Pelosi prevailed — for nearly 20 years as House Democratic leader including nearly eight as speaker in two stints — with hard-nosed sentiments like these:
“Whoever votes against the speaker will pay a price.” — to Democrats who resisted her push for a select committee on climate change early in her speakership.
“Nobody’s walking out of here saying anything, if they want to keep an intact neck.” — to negotiators trying to work out a 2007 House-Senate compromise to restrain pork, according to the notes of John A. Lawrence, her then-chief of staff and author of a new insider book on her speakership, “Arc of Power."

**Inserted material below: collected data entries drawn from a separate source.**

Lemma reactor_drain_quiet `{External} w conn b w' :
  reactor_drain w conn = Done (b, w') → quiet w w'.
Proof.
  unfold reactor_drain, irc_process_read_message_queue,
    irc_process_write_message_queue. intros E.
  apply bind_Done in E as (w1 & Hw1 & E).
  apply bind_Done in Hw1 as (c & Hc & Hw1).
  apply bind_Done in E as (w2 & Hw2 & E).
  apply bind_Done in Hw2 as (c1 & Hc1 & Hw2).
  apply bind_Done in E as (c2 & Hc2 & E). injection E as _ <-.
  apply read_queue_loop_quiet in Hw1. apply write_loop_quiet in Hw2.
  eauto using quiet_trans.
Qed.

(** Reading a line changes nothing of the world but [errno]. *)
Lemma read_message_frame w s r n r' w' :
  irc_read_message w s r = Done (n, r', w') →
  conns w' = conns w ∧ heap w' = heap w ∧ trace w' = trace w.
Proof.
  unfold irc_read_message. generalize (Z.to_nat (IRC_MESSAGE_SIZE - 1)).
  intros k E. apply bind_Done in E as ([p|] & El & E).
  - apply bind_Done in E as ([[i r1] w1] & Hloop & E). injection E as _ _ <-.
    destruct (read_loop_total k w s p r El) as (n0 & r0 & w0 & Hl & _ & _ & Hf).
    rewrite Hl in Hloop. by injection Hloop as _ _ <-.
  - by injection E as _ _ <-.
Qed.

Lemma read_callback_quiet w wt u input w' rest :
  irc_loop_read_callback w wt u input = Done (w', rest) → quiet w w'.
Proof.
  unfold irc_loop_read_callback. intros E.
  apply bind_Done in E as ([conn|] & _ & E); [|discriminate].
  apply bind_Done in E as (cn & Hcn & E).
  apply bind_Done in E as ([[n rd] w1] & Hread & E).
  apply bind_Done in E as (cn1 & Hcn1 & E).
  destruct (read_queue cn1); [|discriminate].
  apply bind_Done in E as (w2 & Hstore & E). injection E as <- _.
  apply read_message_frame in Hread as (Hc & Hh & _).
  apply load_Done in Hcn1.
  apply store_quiet in Hstore; [|intros c0 Hc0; simpl; congruence].
  destruct Hstore as [Hc2 Hs2]. split; [congruence | by rewrite <- Hh].
Qed.

Lemma reactor_cycle_quiet `{External} w conn e input w' rest :
  reactor_cycle w conn e input = Done (w', rest) → quiet w w'.
Proof.
  unfold reactor_cycle, irc_process_read_message_queue,
    irc_process_write_message_queue. intros E.
  apply bind_Done in E as ([w1 in1] & Hcb & E).
  apply bind_Done in E as (w2 & Hw2 & E).
  apply bind_Done in Hw2 as (c & Hc & Hw2).
  apply bind_Done in E as (w3 & Hw3 & E).
  apply bind_Done in Hw3 as (c1 & Hc1 & Hw3). injection E as <- _.
  apply read_queue_loop_quiet in Hw2. apply write_loop_quiet in Hw3.
  assert (quiet w w1) as Hq1.
  { destruct e as [u|].
    - by apply read_callback_quiet in Hcb.
    - injection Hcb as <- _. apply quiet_refl. }
  eauto using quiet_trans.
Qed.

Lemma reactor_cycles_quiet `{External} es : ∀ w conn input st w' rest,
  reactor_cycles es w conn input = Done (st, w', rest) → quiet w w'.
Proof.
  induction es as [|e es IH]; intros w conn input st w' rest E;
    cbn [reactor_cycles] in E;
    apply bind_Done in E as (cn & Hcn & E); destruct (ev_is_running cn).
  - injection E as _ <- _. apply quiet_refl.
  - injection E as _ <- _. apply quiet_refl.
  - apply bind_Done in E as ([w1 in1] & Hcy & E).
    apply reactor_cycle_quiet in Hcy. apply IH in E. eauto using quiet_trans.
  - injection E as _ <- _. apply quiet_refl.
Qed.

Lemma event_loop_quiet `{External} w s es input st w' rest :
  irc_do_event_loop w s es input = Done (st, w', rest) → quiet w w'.
Proof.
  unfold irc_do_event_loop. intros E.
  apply bind_Done in E as ([conn|] & _ & E); [|discriminate].
  apply bind_Done in E as (cn & Hcn & E).
  apply bind_Done in E as (w1 & Hstore & E).
  apply load_Done in Hcn.
  apply store_quiet in Hstore; [|intros c0 Hc0; simpl; congruence].
  apply reactor_cycles_quiet in E. eauto using quiet_trans.
Qed.

Lemma call_connect_or_not (c : call) :
  (∃ s env, c = CallConnect s env) ∨ (∀ s env, c ≠ CallConnect s env).
Proof. destruct c; first [by left; eauto | by right]. Qed.
(** X7.  A query that contains another (both trimmed and lowercased)
    narrows its result: what it keeps is a sublist of what the contained
    query keeps, so typing further characters never brings an option
    back. *)
Theorem filtered_of_narrows opts query query' :
  includes (toLowerCase (trim query')) (toLowerCase (trim query)) = true →
  sublist (filtered_of opts query') (filtered_of opts query).
Proof.
  intros Hq. rewrite !filtered_of_as_filter.
  apply sublist_filter_weaken. intros o Ho. by eapply includes_trans.
Qed.

Lemma filtered_of_narrows_witness :
  sublist (filtered_of ["AAPL"; "APPLE"; "MSFT"] " Appl")
          (filtered_of ["AAPL"; "APPLE"; "MSFT"] "ap ").
Proof.
  apply (filtered_of_narrows ["AAPL"; "APPLE"; "MSFT"] "ap " " Appl").
  reflexivity.
Defined.

End FilterLaws.

(** ** The selection under the host's echo *)

Section ControlledSelection.
Context `{Collator}.

(** What a user event can propose in state [st]. *)
Definition proposal (st : State) (next : list string) : Prop :=
  (∃ opt, opt ∈ filtered st ∧ next = toggleOption_next (props st) opt)
  ∨ next = selectAll_next (props st) (filtered st)
  ∨ next = [].

Lemma hovered_elem st opt : hovered st = Some opt → opt ∈ filtered st.
Proof.
  unfold hovered. destruct (hoverIdx st <? 0); [done|].
  apply list_elem_of_lookup_2.
Qed.

Lemma user_step_calls st e :
  user_event e = true →
  (step st e).2 = []
  ∨ ∃ next, (step st e).2 = call_onChange (props st) next ∧ proposal st next.
Proof.
  intros He.
  destruct e as [p' fv fo|id o|k pg|q|pg| |idx|idx| | |pg]; try discriminate;
    cbn [step snd]; auto.
  - unfold onKeyDown. destruct (open st); cbn [negb].
    + destruct k; cbn [snd]; auto.
      destruct (hovered st) as [opt|] eqn:Hh; cbn [snd]; auto.
      right. exists (toggleOption_next (props st) opt). split; [done|].
      left. exists opt. split; [by apply hovered_elem|done].
    + destruct k; cbn [snd]; auto.
  - case_bool_decide; cbn [snd]; auto.
  - destruct (filtered st !! idx) as [opt|] eqn:Hi; cbn [snd]; auto.
    right. exists (toggleOption_next (props st) opt). split; [done|].
    left. exists opt. split; [by eapply list_elem_of_lookup_2|done].
  - case_bool_decide; cbn [snd]; auto.
    right. exists (selectAll_next (props st) (filtered st)).
    split; [done|]. right. by left.
  - case_bool_decide; cbn [snd]; auto.
    right. exists []. split; [done|]. right. by right.
Qed.

Lemma rerender_selected_only updated st :
  rerender (with_selected updated (props st)) false false st
  = with_props (with_selected updated (props st)) st.
Proof.
  unfold rerender, fetch_deps_changed, sync_deps_changed. simpl.
  by rewrite !bool_decide_eq_false_2 by (intros Hne; by apply Hne).
Qed.

Lemma host_echo_call st next :
  (host_echo (call_onChange (props st) next) st = st ∧ onChange (props st) = None)
  ∨ host_echo (call_onChange (props st) next) st
    = with_props (with_selected next (props st)) st.
Proof.
  unfold call_onChange, host_echo. destruct (onChange (props st)); simpl.
  - right. apply rerender_selected_only.
  - left. done.
Qed.

Lemma proposal_sound st next :
  proposal st next →
  (NoDup (selected (props st)) → NoDup next)
  ∧ ∀ x, x ∈ next → x ∈ selected (props st) ∨ x ∈ effectiveOptions st.
Proof.
  intros [(opt & Hopt & ->)|[->| ->]].
  - split; [intros Hnd; apply (proposed_selection_NoDup (props st) opt [] Hnd)|].
    apply elem_of_filtered_of in Hopt.
    intros x. unfold toggleOption_next.
    destruct (multiSelect (props st)).
    + destruct (JsArray.includes (selected (props st)) opt).
      * rewrite list_elem_of_filter. tauto.
      * rewrite elem_of_app, list_elem_of_singleton. intros [?| ->]; auto.
    + destruct (selected (props st)) as [|s0 [|s1 t]];
        try (rewrite list_elem_of_singleton; intros ->; auto).
      destruct (bool_decide (s0 = opt)); [by rewrite elem_of_nil|].
      rewrite list_elem_of_singleton; intros ->; auto.
  - split; [intros _; apply NoDup_Array_from_Set|].
    intros x. unfold selectAll_next.
    rewrite elem_of_Array_from_Set, elem_of_app.
    intros [?|Hx]; [auto|]. right. by eapply elem_of_filtered_of.
  - split; [intros _; constructor|]. intros x. by rewrite elem_of_nil.
Qed.

(** One controlled step keeps the selection duplicate-free and within what
    was selected before or is on offer, and leaves the options alone. *)
Lemma controlled_step_selection st e :
  user_event e = true →
  let st' := controlled_step st e in
  effectiveOptions st' = effectiveOptions st
  ∧ (NoDup (selected (props st)) → NoDup (selected (props st')))
  ∧ ∀ x, x ∈ selected (props st') →
         x ∈ selected (props st) ∨ x ∈ effectiveOptions st.
Proof.
  intros He. cbv zeta. unfold controlled_step.
  pose proof (user_step_fields st e He) as (Ep & _ & _ & Ev).
  pose proof (user_step_calls st e He) as Hcalls.
  destruct (step st e) as [st1 calls]. cbn [fst snd] in *.
  unfold view in Ev. injection Ev as Eo _ _.
  destruct Hcalls as [->|(next & -> & Hp)].
  - cbn [host_echo last]. rewrite Ep, Eo. auto.
  - destruct (proposal_sound st next Hp) as [Hn Hs].
    rewrite <- Ep. destruct (host_echo_call st1 next) as [[-> _]| ->].
    + rewrite Ep, Eo. auto.
    + cbn [with_props with_selected props selected effectiveOptions].
      rewrite Ep. auto.
Qed.

(** X5.  With the host storing every proposal as [FiltersPanel] does,
    across every sequence of user events the selection stays free of
    duplicates, and it only ever holds options that were selected at the
    start or are among the effective options; the effective options are
    not affected by these events. *)
Theorem controlled_selection st es :
  NoDup (selected (props st)) →
  Forall (λ e, user_event e = true) es →
  let st' := controlled_run st es in
  NoDup (selected (props st'))
  ∧ effectiveOptions st' = effectiveOptions st
  ∧ ∀ x, x ∈ selected (props st') →
         x ∈ selected (props st) ∨ x ∈ effectiveOptions st.
Proof.
  intros Hnd Hes. simpl. revert st Hnd.
  induction Hes as [|e es He Hes IH]; intros st Hnd; [simpl; auto|].
  unfold controlled_run in *. simpl.
  destruct (controlled_step_selection st e He) as (Eo & Hn & Hsub).
  destruct (IH _ (Hn Hnd)) as (Hn' & Eo' & Hsub').
  split; [done|]. split; [congruence|].
  intros x Hx. destruct (Hsub' x Hx) as [Hs|Ho]; [by apply Hsub|].
  right. congruence.
Qed.

End ControlledSelection.

Lemma controlled_selection_witness :
  let st' := controlled_run (mount demo_props)
               [KeyDown ArrowDown low_anchor_page; KeyDown Enter low_anchor_page;
                QueryInput "ms"; AllClick; OptionClick 0] in
  NoDup (selected (props st'))
  ∧ effectiveOptions st' = effectiveOptions (mount demo_props)
  ∧ ∀ x, x ∈ selected (props st') →
         x ∈ selected (props (mount demo_props))
         ∨ x ∈ effectiveOptions (mount demo_props).
Proof.
  apply (controlled_selection (mount demo_props)).
  - apply (bool_decide_unpack (NoDup _)). vm_compute. exact I.
  - repeat constructor.
Defined.

(** ** KeyboardNavigator and PlacementEngine along a run *)

Section KeyboardPath.
Context `{Collator}.

Lemma arrow_downs st pg n :
  open st = true →
  hoverIdx st ≤ Z.of_nat (length (filtered st)) - 1 →
  let st' := state_after st (replicate n (KeyDown ArrowDown pg)) in
  open st' = true ∧ filtered st' = filtered st ∧ props st' = props st
  ∧ hoverIdx st' = Z.min (hoverIdx st + Z.of_nat n)
                         (Z.of_nat (length (filtered st)) - 1).
Proof.
  revert st. induction n as [|n IH]; intros st Ho Hh; simpl.
  - unfold state_after. simpl. repeat split; try done. lia.
  - rewrite state_after_cons. cbn [step fst]. unfold onKeyDown.
    rewrite Ho. cbn [negb fst].
    set (st1 := setHoverIdx _ st).
    assert (Hf1 : filtered st1 = filtered st) by reflexivity.
    assert (Hh1 : hoverIdx st1
                  = Z.min (hoverIdx st + 1) (Z.of_nat (length (filtered st)) - 1))
      by reflexivity.
    destruct (IH st1) as (Ho' & Hf' & Hp' & Hh'); [done|rewrite Hf1, Hh1; lia|].
    repeat split; try done; try congruence.
    rewrite Hh', Hf1, Hh1. lia.
Qed.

Sometimes, she could snap her lawmakers into line without a word.
A flick of her hand silenced Democrats who cheered when the House first passed articles of impeachment against Donald Trump, for Pelosi was a stickler for decorum. But not always.
She ripped her copy of Trump's 2020 State of the Union speech, on the dais behind him, on camera. The theatrical protest raised questions about whether Pelosi, in that moment, had become what she despised in Trump.
“He has shredded the truth in his speech, shredded the Constitution in his conduct — I shredded the address,” she said crisply. “Thank you all very much.”
Republicans pilloried her as “Darth Nancy” back in 2006 and the villainization got uglier, complete with gun imagery, as the years passed.
“She was, she is, the personification of the San Francisco liberal,” Lawrence said. “It was made to order for them."
But "there was a viciousness. The fact that she fit that bill so perfectly — a smart, attractive, effective woman ... they knew they could caricature and stigmatize things about her, her appearance and style, in a way that was a very effective dog whistle of misogyny.”
She would never publicly attribute the attacks to the fact she's a woman, Lawrence said. “She would say, ‘They did it because I’m effective.'" Then “pretend to flick dust” off her immaculate jacket.
“Darth Nancy” was a quaint, faraway insult by the time the pro-Trump mob came looking for her that Jan. 6. Their sign at the Capitol said “Pelosi is Satan.”
Rifling through her desk, they found a pair of boxing gloves. Pink ones.
Pelosi honed the art of aiming high, then disappointing one faction of her party or another without losing core support. Rare is the major achievement that was as far left as the party's left wing wanted.
But many are the achievements. She settled for an “Obamacare” bill, for example, that did not give everyone the option of government health insurance, but did, over time, expand access to health care.
She crushed toes along the way.
“Her instincts are to find a path and if you happen to be standing in the hole, she’s going to treat you like a running back," said political scientist Cal Jillson at Southern Methodist University. "If she can go through you, fine. If not, you’re headed to the medicine tent.”
Pelosi faced none of the questions about sharpness that dog Biden, 80 on Sunday. She still races around Congress, in high heels, at a pace people half her age can find hard to match.
But concern had grown in the ranks about the crowd of older Democratic leaders still in charge.
Leon Panetta, former chief of staff to President Bill Clinton, said Pelosi “probably could have spent more time building a stronger bench in terms of leadership in the House and trying to make sure that others could follow in her path.”
Her fundraising prowess was one key to success.
“This is why the Democrats had more money than God," said Republican Rep. Fred Upton of Michigan. "She was magic, and I don’t think she lost a vote.”